Sponsors were inspired to apply at the time after witnessing the SEC approve the first leveraged Bitcoin futures ETF in June. This signalled to the market that regulators might now be willing to list crypto products with a higher risk profile, like Ethereum futures.

“So again, Gary Gensler will not explicitly say whether Ethereum is a security or a commodity, but in their action, by approving those Ethereum futures ETFs, they’re implicitly accepting those Ethereum futures as commodities futures,” explained Seyffart.

The distinction is important: commodities and securities face different regulatory, tax, and reporting requirements, with greater burdens arguable attached to the latter.

The Commodities and Futures Trading Commission (CFTC) – the SEC’s sibling market regulator – has long considered both BTC and ETH to be commodities.

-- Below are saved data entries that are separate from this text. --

(* ===== verification/PubSubProps.v ===== *)
(** * The broker refines the service

    Every run of clients that join, send requests and leave takes the broker through the states
    of [service], and sends each client the bytes that the service sends it. *)
From S2P Require Import Prelude Status Uthash Mem Net Frame FrameFacts HeaderCodec FrameOp FrameRw.
From S2P Require Import FrameProps Transfer Subscriber Topic TopicTokens TopicShape TopicSpec TopicFind.
From S2P Require Import TopicService Broker Client BrokerOps Handle BrokerSpec ClientSpec.
From S2P Require Import Delivery Publish Serve Loop Accept Requests Samples PubSub PubSubFacts.
Local Open Scope Z_scope.


Section Refinement.
Context {Sk : Type} `{SocketLaws Sk} `{Malloc} `{!TopicService}.
Variable big : bool.
Variable rand : nat → Z.
Local Notation client_t := (bpsp__client Sk).
Local Notation broker_t := (bpsp__broker Sk).
Implicit Types (b : broker_t) (x : client_t).

(** ** The messages of a publication *)





(** ** Handling a request *)









(** ** Turns *)






End Refinement.


(** ** An instance *)

#[local] Existing Instance malloc_always.



Definition sample_turns : list (turn (Sk:=script_socket)) :=
  [Join sample_pub_conn; Join sample_sub_conn;
   Request sample_now 2 (sub_frame "home/+/temp" "t1") [];
   Request sample_now 1 (pub_frame "home/hall/temp" "21.5") (chars "21.5");
   Request sample_now 2 (sub_frame "home//" "t2") []; Leave 1].



(** What the service is after these turns, and what the subscriber has been sent. *)
Example sample_service :
  accounts (foldl next {| next_account := 1; accounts := ∅ |} sample_turns) !! 2%positive
  = Some {| ac_addr := ("10.0.0.2"%string, 4001); ac_subs := [("t1", "home/+/temp"); ("t2", "home//")]%string;
            ac_in := [] |}.
Proof. vm_compute. reflexivity. Qed.
Lemma print_message_spec now f data buffer t :
  receivable f data → buffer_ok buffer → Z.of_nat (List.length data) < 65536 →
  ∃ buffer', print_message (FrameRw.received now f data) buffer t
             = Done (buffer', say t (shown (f, data))) ∧ buffer_ok buffer'.
Proof.
  intros Hr Hb Hd. pose proof Hr as [Hv _ _ _ Hsz _ _]. unfold print_message.
  change (data_size (FrameRw.received now f data)) with (data_size f).
  change (payload (FrameRw.received now f data))
    with (match data with [] => None | _ => Some (Some <$> data) end).
  assert (∃ c0 tail, (if data_size f =? 0 then Done (Some buffer)
     else mem__memcpy (Some buffer) 0 (match data with [] => None | _ => Some (Some <$> data) end)
            (data_size f)) = Done (Some ((Some <$> data) ++ c0 :: tail))
     ∧ List.length ((Some <$> data) ++ c0 :: tail) = List.length buffer) as (c0 & tail & E & Hlen).
  { destruct (drop (List.length data) buffer) as [|c0 tail] eqn:Ed.
    { apply (f_equal List.length) in Ed. rewrite length_drop in Ed. cbn in Ed.
      unfold buffer_ok in Hb. lia. }
    exists c0, tail. pose proof (f_equal List.length Ed) as El. rewrite length_drop in El.
    split; [|rewrite length_app, length_fmap; cbn in *; lia]. destruct (Z.eqb_spec (data_size f) 0) as [Ez|Ez].
    - destruct data; [|cbn in Hsz; lia]. cbn in Ed. by rewrite drop_0 in Ed; rewrite Ed.
    - destruct data as [|b data']; [cbn in Hsz; lia|].
      rewrite memcpy_prefix; [by rewrite length_fmap, Ed|by rewrite length_fmap|].
      unfold buffer_ok in Hb. lia. }
  rewrite E. cbn [mbind exec_bind deref]. rewrite Hsz, <- (length_fmap Some data), put_cell_at.
  cbn [mbind exec_bind]. rewrite !shown_header_received by done. cbn [mbind exec_bind].
  unfold cells_cstr. rewrite cells_chars_app. cbn [mbind exec_bind mret exec_ret].
  eexists. split.
  - unfold shown. cbn [fst snd]. by rewrite Hsz, length_fmap.
  - unfold buffer_ok in *. rewrite <- Hb, <- Hlen. by rewrite !length_app.
Qed.

(** The terminal after the clock has been read [k] times and [o] has been printed. *)
Definition after t (k : nat) (o : list printed) : tool :=
  {| t_clock := (t_clock t + k)%nat; t_rand := t_rand t; t_in := t_in t; t_out := t_out t ++ o |}.

Lemma after_0 t : after t 0 [] = t.
Proof. destruct t. unfold after. cbn. by rewrite Nat.add_0_r, app_nil_r. Qed.
Lemma after_after t k o k' o' : after (after t k o) k' o' = after t (k + k') (o ++ o').
Proof. unfold after. cbn. by rewrite Nat.add_assoc, app_assoc. Qed.
Lemma say_tick t p : say (tick t) p = after t 1 [p].
Proof. unfold say, tick, after. cbn. by rewrite Nat.add_1_r. Qed.
Lemma after_say t p k o : after (say (tick (tick t)) p) k o = after t (2 + k) (p :: o).
Proof. unfold after, say, tick. cbn. f_equal; [lia|by rewrite <- app_assoc]. Qed.
Lemma say_after t k o p : say (after t k o) p = after t k (o ++ [p]).
Proof. unfold say, after. cbn. by rewrite app_assoc. Qed.
Lemma tick_after t k o : tick (after t k o) = after t (S k) o.
Proof. unfold tick, after. cbn. by rewrite Nat.add_succ_r. Qed.

Definition fits_buffer (m : bpsp__frame * bytes) : Prop :=
  receivable m.1 m.2 ∧ Z.of_nat (List.length m.2) < 65536.

(** One message after the other; then the loop stands before the rest of the stream. *)
Lemma sub_loop_messages ms fuel conn g buffer t rest :
  Forall fits_buffer ms → 0 < sockfd conn → buffer_ok buffer →
  rx (sock conn) = (ms ≫= wire_of) ++ rest →
  ∃ conn' g' buffer', sub_loop big clock (List.length ms + fuel) conn (Some g) buffer t
      = sub_loop big clock fuel conn' (Some g') buffer' (after t (List.length ms) (shown <$> ms))
    ∧ buffer_ok buffer' ∧ trades conn conn' (ms ≫= wire_of) [].
Proof.
  intros Hms. revert conn g buffer t.
  induction Hms as [|[f data] ms [Hr Hd] Hms IH]; intros conn g buffer t Ho Hb Hrx.
  { exists conn, g, buffer. rewrite after_0. split_and!; [done|done|apply trades_refl]. }
  cbn [mbind list_bind] in *. rewrite <- app_assoc in Hrx. cbn [fst snd] in Hr, Hd.
  destruct (recv_on_spec t conn g f data _ Hr Ho Hrx) as (c1 & E & Ht1).
  destruct (print_message_spec (clock (t_clock t)) f data buffer (tick t) Hr Hb Hd) as (b1 & Ep & Hb1).
  destruct (IH c1 (FrameRw.received (clock (t_clock t)) f data) b1 (after t 1 [shown (f, data)]))
    as (c2 & g2 & b2 & E2 & Hb2 & Ht2);
    [by eapply trades_fd|done|by eapply trades_rest|].
  exists c2, g2, b2. split_and!; [|done|by apply (trades_trans _ _ _ _ _ _ _ Ht1 Ht2)].
  cbn [List.length Nat.add sub_loop]. rewrite E. cbn [mbind exec_bind]. cbv zeta.
  rewrite decide_False by auto. cbn [deref mbind exec_bind]. rewrite Ep. cbn [mbind exec_bind].
  by rewrite say_tick, E2, after_after.
Qed.

(** ** The end of the stream, and a message that is too long *)

Lemma sub_loop_end fuel conn g buffer t f data p q :
  receivable f data → 0 < sockfd conn → p ++ q = wire_frame f data → q ≠ [] →
  rx (sock conn) = p →
  ∃ conn', sub_loop big clock (S fuel) conn (Some g) buffer t = Done (conn', tick t).
Proof.
  intros [] Ho Hpq Hq Hrx.
  destruct (frame__recv_truncated_spec big (clock (t_clock t)) conn g f data p q)
    as (s & f' & c' & E & Hs); [done..|].
  cbn [sub_loop]. unfold recv_on, on_frame. rewrite E. cbn [mbind exec_bind mret exec_ret].
  rewrite decide_True by (by apply io_failure_not_ok). by eexists.
Qed.

Lemma print_message_overflow now f data buffer t :
  receivable f data → buffer_ok buffer → 65536 ≤ Z.of_nat (List.length data) →
  print_message (FrameRw.received now f data) buffer t = Undef.
Proof.
  intros [_ _ _ _ Hsz _ _] Hb Hd. unfold print_message, buffer_ok in *.
  change (data_size (FrameRw.received now f data)) with (data_size f).
  change (payload (FrameRw.received now f data))
    with (match data with [] => None | _ => Some (Some <$> data) end).
  destruct data as [|b data'] eqn:Ed; [cbn in Hd; lia|]. rewrite <- Ed in *.
  rewrite (proj2 (Z.eqb_neq _ 0)) by lia.
  destruct (Z.eq_dec (data_size f) 65536) as [E|E].
  - rewrite memcpy_prefix by (rewrite ?length_fmap; lia). cbn [mbind exec_bind deref].
    rewrite drop_ge, app_nil_r by (rewrite length_fmap; lia).
    unfold put_cell, mem__memcpy. cbn [Z.eqb List.length].
    rewrite (proj2 (Z.leb_gt (data_size f + 1) _)) by (rewrite length_fmap; lia).
    by rewrite andb_false_r.
  - unfold mem__memcpy. rewrite (proj2 (Z.eqb_neq _ 0)) by lia.
    rewrite Z.add_0_l, (proj2 (Z.leb_gt (data_size f) (Z.of_nat (List.length buffer)))) by lia. by rewrite andb_false_r.
Qed.

Lemma sub_loop_overflow fuel conn g buffer t f data rest :
  receivable f data → 0 < sockfd conn → buffer_ok buffer →
  rx (sock conn) = wire_frame f data ++ rest → 65536 ≤ Z.of_nat (List.length data) →
  sub_loop big clock (S fuel) conn (Some g) buffer t = Undef.
Proof.
  intros Hr Ho Hb Hrx Hd. destruct (recv_on_spec t conn g f data _ Hr Ho Hrx) as (c1 & E & _).
  cbn [sub_loop]. rewrite E. cbn [mbind exec_bind]. rewrite decide_False by auto.
  cbn [deref mbind exec_bind]. by rewrite (print_message_overflow _ f data).
Qed.

(** ** Requests and their replies *)

Definition good_reply (m : bpsp__frame * bytes) : Prop := receivable m.1 m.2.

(** The requests to subscribe; the clock is read for each request and for each reply. *)
Fixpoint sub_requests (k : nat) (topics : list string) : bytes :=
  match topics with
  | [] => []
  | topic :: topics => wire_frame (sub_frame (clock k) topic "_99") [] ++ sub_requests (S (S k)) topics
  end.

Lemma sub_topics_run topics rs conn fo g t rest :
  Forall (fun topic => ∀ k, fits (sub_headers (clock k) topic "_99")) topics →
  Forall good_reply rs → List.length rs = List.length topics →
  0 < sockfd conn → writable (sock conn) → rx (sock conn) = (rs ≫= wire_of) ++ rest →
  ∃ conn' fo' g', sub_topics big clock topics conn (Some fo) (Some g) t
      = Done (BPSP_OK, conn', Some fo', Some g',
              after t (2 * List.length topics) (Subscribing <$> topics))
    ∧ trades conn conn' (rs ≫= wire_of) (sub_requests (t_clock t) topics).
Proof.
  intros Hto. revert rs conn fo g t.
  induction Hto as [|topic topics Hfit Hto IH]; intros rs conn fo g t Hrs Hl Ho Hw Hrx.
  { destruct rs; [|done]. eexists _, _, _. rewrite after_0. split; [done|apply trades_refl]. }
  destruct rs as [|[f data] rs]; [done|]. apply Forall_cons in Hrs as [Hr Hrs].
  cbn [mbind list_bind] in *. rewrite <- app_assoc in Hrx. injection Hl as Hl.
  cbn [sub_topics]. unfold build_on, on_frame. rewrite frame__SUB_spec by done.
  cbn [mbind exec_bind mret exec_ret]. cbv zeta. rewrite decide_False by auto.
  destruct (send_on_spec conn (sub_frame (clock (t_clock t)) topic "_99") []) as (n & c1 & E1 & T1);
    [by apply made_sendable|done|done|].
  rewrite E1. cbn [mbind exec_bind]. rewrite decide_False by auto.
  destruct (recv_on_spec (tick t) c1 g f data ((rs ≫= wire_of) ++ rest)) as (c2 & E2 & T2);
    [done|by eapply trades_fd|by apply (trades_rest _ _ _ _ _ T1)|].
  rewrite E2. cbn [mbind exec_bind]. rewrite decide_False by auto.
  pose proof (trades_trans _ _ _ _ _ _ _ T1 T2) as T. cbn [app] in T. rewrite app_nil_r in T.
  edestruct (IH rs c2) as (c3 & fo' & g' & E3 & T3);
    [done|done|by eapply trades_fd|by eapply trades_writable|by eapply trades_rest|].
  eexists c3, fo', g'. split.
  - rewrite E3, after_say. cbn [List.length fmap list_fmap].
    by replace (2 * S (List.length topics))%nat with (2 + 2 * List.length topics)%nat by lia.
  - exact (trades_trans _ _ _ _ _ _ _ T T3).
Qed.

(** The publications of one line, topic after topic. *)
Fixpoint pub_requests (k : nat) (topics : list string) (line : bytes) : bytes :=
  match topics with
  | [] => []
  | topic :: topics =>
      wire_frame (pub_frame (clock k) topic line) line ++ pub_requests (S (S k)) topics line
  end.

Definition topics_fit (topics : list string) : Prop :=
  Forall (fun topic => ∀ k, fits (pub_headers (clock k) topic)) topics.

(** A line that [get_input] can read, and that does not end the program. *)
Record good_line (line : bytes) : Prop := {
  gl_nl : NEWLINE ∉ line;
  gl_nul : no_nul line;
  gl_short : Z.of_nat (List.length line) + 2 ≤ MAX_BUFFER;
}.

Lemma pub_topics_run topics line tail s rs conn fo g t rest :
  topics_fit topics → good_line line → Forall good_reply rs →
  List.length rs = List.length topics → 0 < sockfd conn → writable (sock conn) →
  rx (sock conn) = (rs ≫= wire_of) ++ rest → s = BPSP_OK →
  ∃ conn' fo' g',
    pub_topics big clock topics s conn (Some fo) (Some g) ((Some <$> line) ++ Some NUL :: tail) t
    = Done (BPSP_OK, conn', Some fo', Some g', after t (2 * List.length topics)
              (Published (Z.of_nat (List.length line)) <$> topics))
    ∧ trades conn conn' (rs ≫= wire_of) (pub_requests (t_clock t) topics line).
Proof.
  intros Hto [Hnl Hnul Hsh] Hrs Hl Ho Hw Hrx ->. revert rs conn fo g t Hrs Hl Ho Hw Hrx.
  unfold MAX_BUFFER in Hsh.
  induction Hto as [|topic topics Hfit Hto IH]; intros rs conn fo g t Hrs Hl Ho Hw Hrx.
  { destruct rs; [|done]. eexists _, _, _. rewrite after_0. split; [done|apply trades_refl]. }
  destruct rs as [|[f data] rs]; [done|]. apply Forall_cons in Hrs as [Hr Hrs].
  cbn [mbind list_bind] in *. rewrite <- app_assoc in Hrx. injection Hl as Hl.
  cbn [pub_topics]. rewrite cells_cstr_app by done. cbn [mbind exec_bind].
  unfold build_on, on_frame. rewrite strlen_chars, chars_str, u32_small by lia.
  rewrite frame__PUB_spec by (done || lia).
  cbn [mbind exec_bind mret exec_ret]. cbv zeta. rewrite decide_False by auto.
  destruct (send_on_spec conn (pub_frame (clock (t_clock t)) topic line) line) as (n & c1 & E1 & T1);
    [apply made_sendable; [done..|lia]|done|done|].
  rewrite E1. cbn [mbind exec_bind]. rewrite decide_False by auto.
  destruct (recv_on_spec (tick t) c1 g f data ((rs ≫= wire_of) ++ rest)) as (c2 & E2 & T2);
    [done|by eapply trades_fd|by apply (trades_rest _ _ _ _ _ T1)|].
  rewrite E2. cbn [mbind exec_bind deref]. rewrite decide_False by auto.
  pose proof (trades_trans _ _ _ _ _ _ _ T1 T2) as T. cbn [app] in T. rewrite app_nil_r in T.
  edestruct (IH rs c2) as (c3 & fo' & g' & E3 & T3);
    [done|done|by eapply trades_fd|by eapply trades_writable|by eapply trades_rest|].
  eexists c3, fo', g'. split.
  - rewrite E3. change (data_size (set_pos _ n)) with (Z.of_nat (List.length line)).
    rewrite after_say. cbn [List.length fmap list_fmap].
    by replace (2 * S (List.length topics))%nat with (2 + 2 * List.length topics)%nat by lia.
  - exact (trades_trans _ _ _ _ _ _ _ T T3).
Qed.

By contrast, SEC chairman Gary Gensler has long kept a tight lip regarding ETH’s classification, dodging interviewers when probed on the matter.

That said, the agency excluded mentioning ETH in its lawsuits against Binance and Coinbase last year, which named dozens of other top cryptos including Solana (SOL), Cardano (ADA), and Polygon (MATIC) as securities.

Likelihood Of ETF Approval


The SEC has also offered few explicit details about whether it will approve or deny Bitcoin spot ETF applications its received from BlackRock, Fidelity, Grayscale, and others, only noting that it’s making a “fresh evaluation” of such proposals after losing its court case with Grayscale in August.

Given rising engagement and discussion with applicants in recent months, analysts like Seyffart assign a 90% likelihood to ETFs being approved early next week. Ethereum ETFs aren’t quite so guaranteed yet, but the SEC will have a hard time denying them. He added:

“It wouldn’t just be the SEC going against the crypto industry. If they call Ethereum a security, it’ll be going against their sister regulator, CFTC.”